Problem details
Once the line with "[WriteFdExactly] is the" is found in the entries below, repeat it and each following line exactly, up to and including the line with "Definition roundDownToBlockOffset (val". Add no other lines.

Stored items

(* ===== verification/IncrementalSig.v ===== *)
(** * Trees, signatures and priorities: theorems

    The size of the hash tree, the headers of a signature, the search for the end record of an
    archive, and the blocks sent first. *)

From S2P Require Import Prelude Strings IncrementalUtils.

(** ** The hash tree *)

(** The blocks of the levels of the tree over [n] blocks, leaves first. *)
Fixpoint tree_levels (fuel : nat) (n : Z) : list Z :=
  match fuel with
  | O => []
  | S fuel => if 1 <? n then let m := (n + 127) / 128 in m :: tree_levels fuel m else []
  end.

Lemma level_shrinks n : 1 < n → 1 ≤ (n + 127) / 128 ∧ (n + 127) / 128 ≤ n / 2.
Proof. intros. Z.div_mod_to_equations. lia. Qed.

Lemma level_log n : 1 < n → (Z.to_nat (Z.log2 ((n + 127) / 128)) < Z.to_nat (Z.log2 n))%nat.
Proof.
  intros Hn. pose proof (level_shrinks n Hn) as [H1 H2].
  assert (Z.log2 (n / 2) = Z.log2 n - 1) as E.
  { rewrite <- Z.div2_div, Z.div2_spec, Z.log2_shiftr by lia. pose proof (Z.log2_pos n). lia. }
  pose proof (Z.log2_le_mono _ _ H2). pose proof (Z.log2_nonneg ((n + 127) / 128)). pose proof (Z.log2_pos n). lia.
Qed.

Lemma hash_levels_run fuel n total : 0 < n → (Z.to_nat (Z.log2 n) < fuel)%nat →
  hash_levels fuel n total = Ok (total + foldr Z.add 0 (tree_levels fuel n)).
Proof.
  revert n total. induction fuel as [|fuel IH]; intros n total Hn Hf; [lia|]. cbn [hash_levels tree_levels].
  destruct (Z.ltb_spec 1 n) as [H1|]; [|cbn; f_equal; lia]. change kHashesPerBlock with 128.
  pose proof (level_shrinks n H1). pose proof (level_log n H1). replace (n + 128 - 1) with (n + 127) by lia.
  rewrite IH by lia. cbn [foldr]. f_equal. lia.
Qed.
(* ===== verification/Incremental.v ===== *)
(** * The server of an incremental installation

    Models adb/client/incremental_server.cpp: the server reads the requests of the device out of the
    output of the installation, and sends the blocks of the files and of their hash trees, those
    asked for first and the others ahead of the requests.

    [reads] counts the calls of [pread], whose answers may change with it.  What was given to
    [WriteFdExactly] is the list of the chunks; [wire] says which of these writes fail, and what
    reached the device is [device].  What is passed on is [output].  [answers] is what
    [poll] and [read] return; a call with no answer left has not returned, so that the
    turn has not finished.  The counters for the trace line are left out. *)

From S2P Require Import Prelude Strings IncrementalUtils.

Definition kCompressedSizeMax : Z := 3891.
Definition kTypeData : Z := 0.
Definition kTypeHash : Z := 1.
Definition kCompressionNone : Z := 0.
Definition kCompressionLZ4 : Z := 1.
Definition kChunkFlushSize : Z := 31 * kBlockSize.
(** The size of [pendingBlocksBuffer_], which begins with the header of a chunk. *)
Definition pending_room : Z := kChunkFlushSize + 2 * kBlockSize.
Definition sizeof_ChunkHeader : Z := 4.
Definition kReadBufferSize : Z := 128 * 1024.
Definition INCR : Z := 0x494e4352.
Definition SERVING_COMPLETE : Z := 0.
Definition BLOCK_MISSING : Z := 1.
Definition PREFETCH : Z := 2.
Definition DESTROY : Z := 3.
Definition kPrefetchBlocksPerIteration : Z := 128.

Definition roundDownToBlockOffset (val : Z) : Z := Z.land val (Z.lnot (kBlockSize - 1)).
Definition roundUpToBlockOffset (val : Z) : Z := roundDownToBlockOffset (val + kBlockSize - 1).
Definition numBytesToNumBlocks (n : Z) : Z := s32 (Z.quot (roundUpToBlockOffset n) kBlockSize).
Definition blockIndexToOffset (blockIdx : Z) : Z := blockIdx * kBlockSize.

(** ** Big-endian integers *)

Definition be16 (z : Z) : bytes := [zbyte (Z.shiftr z 8); zbyte z].
Definition be32 (z : Z) : bytes := [zbyte (Z.shiftr z 24); zbyte (Z.shiftr z 16); zbyte (Z.shiftr z 8); zbyte z].
Definition of_be (l : bytes) : Z := foldl (λ n b, 256 * n + bval b) 0 l.

Record RequestCommand := mkRequest { request_type : Z; file_id : Z; block_idx : Z }.

(** [ResponseHeader] and the bytes of it. *)
Record ResponseHeader := mkHeader {
  h_file_id : Z; h_block_type : Z; h_compression_type : Z; h_block_idx : Z; h_block_size : Z
}.
Definition header_bytes (h : ResponseHeader) : bytes :=
  be16 (h_file_id h) ++ [zbyte (h_block_type h); zbyte (h_compression_type h)] ++
  be32 (h_block_idx h) ++ be16 (h_block_size h).

(** ** Files *)

Record File := mkFile {
  filepath : bytes;
  id : Z;
  fsize : Z;
  fd_ : nat → preader;
  priority_blocks_ : list Z;
  tree_fd_ : option (nat → preader);
  tree_offset_ : Z;
  sentBlocks : list bool;
  sentBlocksCount : Z;
  sentTreeBlocks : list bool
}.

(** The constructor, whose parameter [id] is an [int16_t]; a negative number of blocks makes
    [resize] throw. *)
Definition new_File (fuel : nat) (path : bytes) (i size : Z) (fd : nat → preader) (zip : option (list ZipEntry))
    (tree_offset : Z) (tree_fd : option (nat → preader)) : res File :=
  let n := numBytesToNumBlocks size in
  t ← verity_tree_blocks_for_file size;
  if (n <? 0) || (t <? 0) then Fatal
  else
    priority ← PriorityBlocksForFile fuel path (fd O) zip size;
    Ok (mkFile path (s16 i) size fd priority tree_fd tree_offset
          (replicate (Z.to_nat n) false) 0 (replicate (Z.to_nat t) false)).

Definition ReadDataBlock (f : File) (now : nat) (blockIdx : Z) : option bytes :=
  fd_ f now kBlockSize (blockIndexToOffset blockIdx).
Definition hasTree (f : File) : bool := bool_decide (is_Some (tree_fd_ f)).
Definition ReadTreeBlock (f : File) (now : nat) (blockIdx : Z) : option bytes :=
  match tree_fd_ f with
  | Some fd => fd now kBlockSize (tree_offset_ f + blockIndexToOffset blockIdx)
  | None => None
  end.

Definition set_sent (i : Z) (f : File) : File :=
  mkFile (filepath f) (id f) (fsize f) (fd_ f) (priority_blocks_ f) (tree_fd_ f) (tree_offset_ f)
    (lset i true (sentBlocks f)) (sentBlocksCount f + 1) (sentTreeBlocks f).
Definition set_tree_sent (i : Z) (f : File) : File :=
  mkFile (filepath f) (id f) (fsize f) (fd_ f) (priority_blocks_ f) (tree_fd_ f) (tree_offset_ f)
    (sentBlocks f) (sentBlocksCount f) (lset i true (sentTreeBlocks f)).

(** ** The state of the server *)

Record PrefetchState := mkPrefetch {
  pf_file : Z;                   (** the position of the file *)
  overallIndex : Z;
  overallEnd : Z;
  priorityIndex : Z
}.

(** The two constructors. *)
Definition new_PrefetchState (i : Z) (f : File) (start count : Z) : PrefetchState :=
  mkPrefetch i start (Z.min (s32 (start + count)) (llen (sentBlocks f))) 0.
Definition prefetch_all (i : Z) (f : File) : PrefetchState := new_PrefetchState i f 0 (llen (sentBlocks f)).

Definition prefetch_done (f : File) (p : PrefetchState) : bool :=
  let overallSent := overallEnd p <=? overallIndex p in
  match priority_blocks_ f with
  | [] => overallSent
  | _ => overallSent && (llen (priority_blocks_ f) <=? priorityIndex p)
  end.

(** What [poll] says when it is not 1, and what [read] returns (nothing: the end or an error). *)
Inductive answer := APoll (r : Z) | ARead (d : bytes).

Record Server := mkServer {
  files_ : list File;
  buffer_ : bytes;
  prefetches_ : list PrefetchState;
  pendingBlocks_ : bytes;        (** what is in the buffer behind the header of the chunk *)
  servingComplete_ : bool;
  prefetchedFiles : gset Z;      (** these two are variables of [Serve] *)
  doneSent : bool;
  answers : list answer;
  reads : nat;
  chunks : list bytes;           (** given to [WriteFdExactly] *)
  output : bytes;
  wire : nat → option Z          (** which of these writes fail, and after how many bytes *)
}.

Definition set_files v s := mkServer v (buffer_ s) (prefetches_ s) (pendingBlocks_ s) (servingComplete_ s)
  (prefetchedFiles s) (doneSent s) (answers s) (reads s) (chunks s) (output s) (wire s).
Definition set_prefetches v s := mkServer (files_ s) (buffer_ s) v (pendingBlocks_ s) (servingComplete_ s)
  (prefetchedFiles s) (doneSent s) (answers s) (reads s) (chunks s) (output s) (wire s).
Definition set_pending v s := mkServer (files_ s) (buffer_ s) (prefetches_ s) v (servingComplete_ s)
  (prefetchedFiles s) (doneSent s) (answers s) (reads s) (chunks s) (output s) (wire s).
Definition set_complete s := mkServer (files_ s) (buffer_ s) (prefetches_ s) (pendingBlocks_ s) true
  (prefetchedFiles s) (doneSent s) (answers s) (reads s) (chunks s) (output s) (wire s).
Definition set_prefetched v s := mkServer (files_ s) (buffer_ s) (prefetches_ s) (pendingBlocks_ s)
  (servingComplete_ s) v (doneSent s) (answers s) (reads s) (chunks s) (output s) (wire s).
Definition set_done s := mkServer (files_ s) (buffer_ s) (prefetches_ s) (pendingBlocks_ s) (servingComplete_ s)
  (prefetchedFiles s) true (answers s) (reads s) (chunks s) (output s) (wire s).
Definition set_input b a o s := mkServer (files_ s) b (prefetches_ s) (pendingBlocks_ s) (servingComplete_ s)
  (prefetchedFiles s) (doneSent s) a (reads s) (chunks s) o (wire s).
Definition tick s := mkServer (files_ s) (buffer_ s) (prefetches_ s) (pendingBlocks_ s) (servingComplete_ s)
  (prefetchedFiles s) (doneSent s) (answers s) (S (reads s)) (chunks s) (output s) (wire s).
Definition add_chunk c s := mkServer (files_ s) (buffer_ s) (prefetches_ s) (pendingBlocks_ s) (servingComplete_ s)
  (prefetchedFiles s) (doneSent s) (answers s) (reads s) (chunks s ++ [c]) (output s) (wire s).

Definition SV (A : Type) : Type := Server → res (A * Server).
#[global] Instance sv_ret : MRet SV := λ A a s, Ok (a, s).
#[global] Instance sv_bind : MBind SV := λ A B f m s, '(a, s) ← m s; f a s.
Definition gets {A} (f : Server → A) : SV A := λ s, Ok (f s, s).
Definition modify (f : Server → Server) : SV unit := λ s, Ok (tt, f s).
Definition lift {A} (r : res A) : SV A := λ s, a ← r; Ok (a, s).

(** [files_[fileId]]. *)
Definition file_at (i : Z) : SV File := fs ← gets files_; lift (deref (lget fs i)).
Definition modify_file (i : Z) (g : File → File) : SV unit :=
  f ← file_at i; modify (λ s, set_files (lset i (g f) (files_ s)) s).

(** ** Sending *)

Definition WriteFdExactly (data : bytes) : SV bool := λ s,
  Ok (bool_decide (wire s (length (chunks s)) = None), add_chunk data s).

(** A failure to write is reported on stderr and otherwise ignored. *)
Definition Flush : SV unit :=
  p ← gets pendingBlocks_;
  if bool_decide (p = []) then mret tt
  else _ ← WriteFdExactly (be32 (llen p) ++ p); modify (set_pending []).

(** The bytes that reached the device: a chunk whose write failed did so in part. *)
Definition device (s : Server) : bytes :=
  concat (imap (λ n c, match wire s n with None => c | Some k => ltake k c end) (chunks s)).

(** [std::copy_n] into the buffer, which is undefined past its end. *)
Definition Send (data : bytes) (flush : bool) : SV unit :=
  p ← gets pendingBlocks_;
  let p := p ++ data in
  if pending_room <? sizeof_ChunkHeader + llen p then lift Undef
  else
    _ ← modify (set_pending p);
    if flush || (kChunkFlushSize <? sizeof_ChunkHeader + llen p) then Flush else mret tt.

(** One call of [pread]. *)
Definition pread {A} (f : nat → A) : SV A := now ← gets reads; _ ← modify tick; mret (f now).

Definition SendTreeBlock (fileId fileBlockIdx blockIdx : Z) : SV bool :=
  f ← file_at fileId;
  d ← pread (λ now, ReadTreeBlock f now blockIdx);
  match d with
  | None | Some [] => mret false
  | Some d =>
      _ ← Send (header_bytes (mkHeader fileId kTypeHash kCompressionNone blockIdx (s16 (llen d))) ++ d) false;
      mret true
  end.

(** The blocks above the leaves, from [i] on. *)
Fixpoint send_nodes (fileId blockIdx : Z) (nodes : list Z) : SV bool :=
  match nodes with
  | [] => mret true
  | i :: nodes =>
      ok ← SendTreeBlock fileId blockIdx i;
      if negb ok then mret false
      else
        f ← file_at fileId;
        _ ← lift (deref (lget (sentTreeBlocks f) i));
        _ ← modify_file fileId (set_tree_sent i);
        send_nodes fileId blockIdx nodes
  end.

Definition leaf_count (f : File) : Z := Z.quot (numBytesToNumBlocks (fsize f) + kHashesPerBlock - 1) kHashesPerBlock.
Definition leaf_offset (f : File) : Z := llen (sentTreeBlocks f) - leaf_count f.
(** Every block of the tree can be read. *)
Definition tree_readable (f : File) : Prop :=
  hasTree f = true → ∀ now t, 0 ≤ t < llen (sentTreeBlocks f) → ∃ d, ReadTreeBlock f now t = Some d ∧ d ≠ [].

Definition leaf_of (f : File) (k : Z) : Z := leaf_offset f + Z.quot k kHashesPerBlock.

Lemma nblocks_bound i f : file_ok i f → 0 ≤ nblocks f < 2 ^ 31.
Proof. intros [_ H _ _ _ _ _ _]. unfold nblocks. Z.div_mod_to_equations. lia. Qed.

Lemma leaf_range i f k : file_ok i f → hasTree f = true → 0 ≤ k < nblocks f →
  0 ≤ leaf_offset f ≤ leaf_of f k ∧ leaf_of f k < llen (sentTreeBlocks f) < 2 ^ 31.
Proof.
  intros Hf Ht Hk. pose proof (nblocks_bound _ _ Hf) as Hn. destruct Hf as [_ Hs Hb Htree Hsig _ _ _]. apply Hsig in Ht.
  unfold kBlockSize in *. assert (4096 < fsize f) as Hsz by (destruct Ht as [E|?]; [unfold nblocks in Hk; rewrite E in Hk; change ((0 + 4095) / 4096) with 0 in Hk; lia|done]).
  destruct (tree_blocks (fsize f)) as (above & Ha & E); [lia|]. rewrite Htree in E. unfold kBlockSize in E. destruct (Z.leb_spec (fsize f) 4096); [lia|].
  injection E as E. unfold leaf_of, leaf_offset, leaf_count. rewrite num_blocks by lia. change kHashesPerBlock with 128. fold (nblocks f) in *.
  rewrite !Z.quot_div_nonneg by lia. replace (nblocks f + 128 - 1) with (nblocks f + 127) by lia. rewrite E.
  assert (above + (nblocks f + 127) / 128 < 2 ^ 31).
  { pose proof (tree_small (fsize f)) as Hts. rewrite Htree in Hts. specialize (Hts _ ltac:(lia) eq_refl). fold (nblocks f) in Hts. lia. }
  Z.div_mod_to_equations. lia.
Qed.

(** ** Hash blocks *)

Definition data_key (r : response) : option (Z * Z) :=
  if (h_block_type (head r) =? kTypeData) && (0 <=? h_file_id (head r)) then Some (h_file_id (head r), h_block_idx (head r)) else None.
Definition hash_key (r : response) : option (Z * Z) :=
  if h_block_type (head r) =? kTypeHash then Some (h_file_id (head r), h_block_idx (head r)) else None.
Definition data_keys (rs : list response) : list (Z * Z) := omap data_key rs.
Definition hash_keys (rs : list response) : list (Z * Z) := omap hash_key rs.

Lemma data_keys_app a b : data_keys (a ++ b) = data_keys a ++ data_keys b.
Proof. apply omap_app. Qed.
Lemma hash_keys_app a b : hash_keys (a ++ b) = hash_keys a ++ hash_keys b.
Proof. apply omap_app. Qed.

Definition hash_resp (i t : Z) (d : bytes) : response := mkResp (mkHeader i kTypeHash kCompressionNone t (llen d)) d.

Your response
    [WriteFdExactly] is the list of the chunks; [wire] says which of these writes fail, and what
    reached the device is [device].  What is passed on is [output].  [answers] is what
    [poll] and [read] return; a call with no answer left has not returned, so that the
    turn has not finished.  The counters for the trace line are left out. *)

From S2P Require Import Prelude Strings IncrementalUtils.

Definition kCompressedSizeMax : Z := 3891.
Definition kTypeData : Z := 0.
Definition kTypeHash : Z := 1.
Definition kCompressionNone : Z := 0.
Definition kCompressionLZ4 : Z := 1.
Definition kChunkFlushSize : Z := 31 * kBlockSize.
(** The size of [pendingBlocksBuffer_], which begins with the header of a chunk. *)
Definition pending_room : Z := kChunkFlushSize + 2 * kBlockSize.
Definition sizeof_ChunkHeader : Z := 4.
Definition kReadBufferSize : Z := 128 * 1024.
Definition INCR : Z := 0x494e4352.
Definition SERVING_COMPLETE : Z := 0.
Definition BLOCK_MISSING : Z := 1.
Definition PREFETCH : Z := 2.
Definition DESTROY : Z := 3.
Definition kPrefetchBlocksPerIteration : Z := 128.

Definition roundDownToBlockOffset (val : Z) : Z := Z.land val (Z.lnot (kBlockSize - 1)).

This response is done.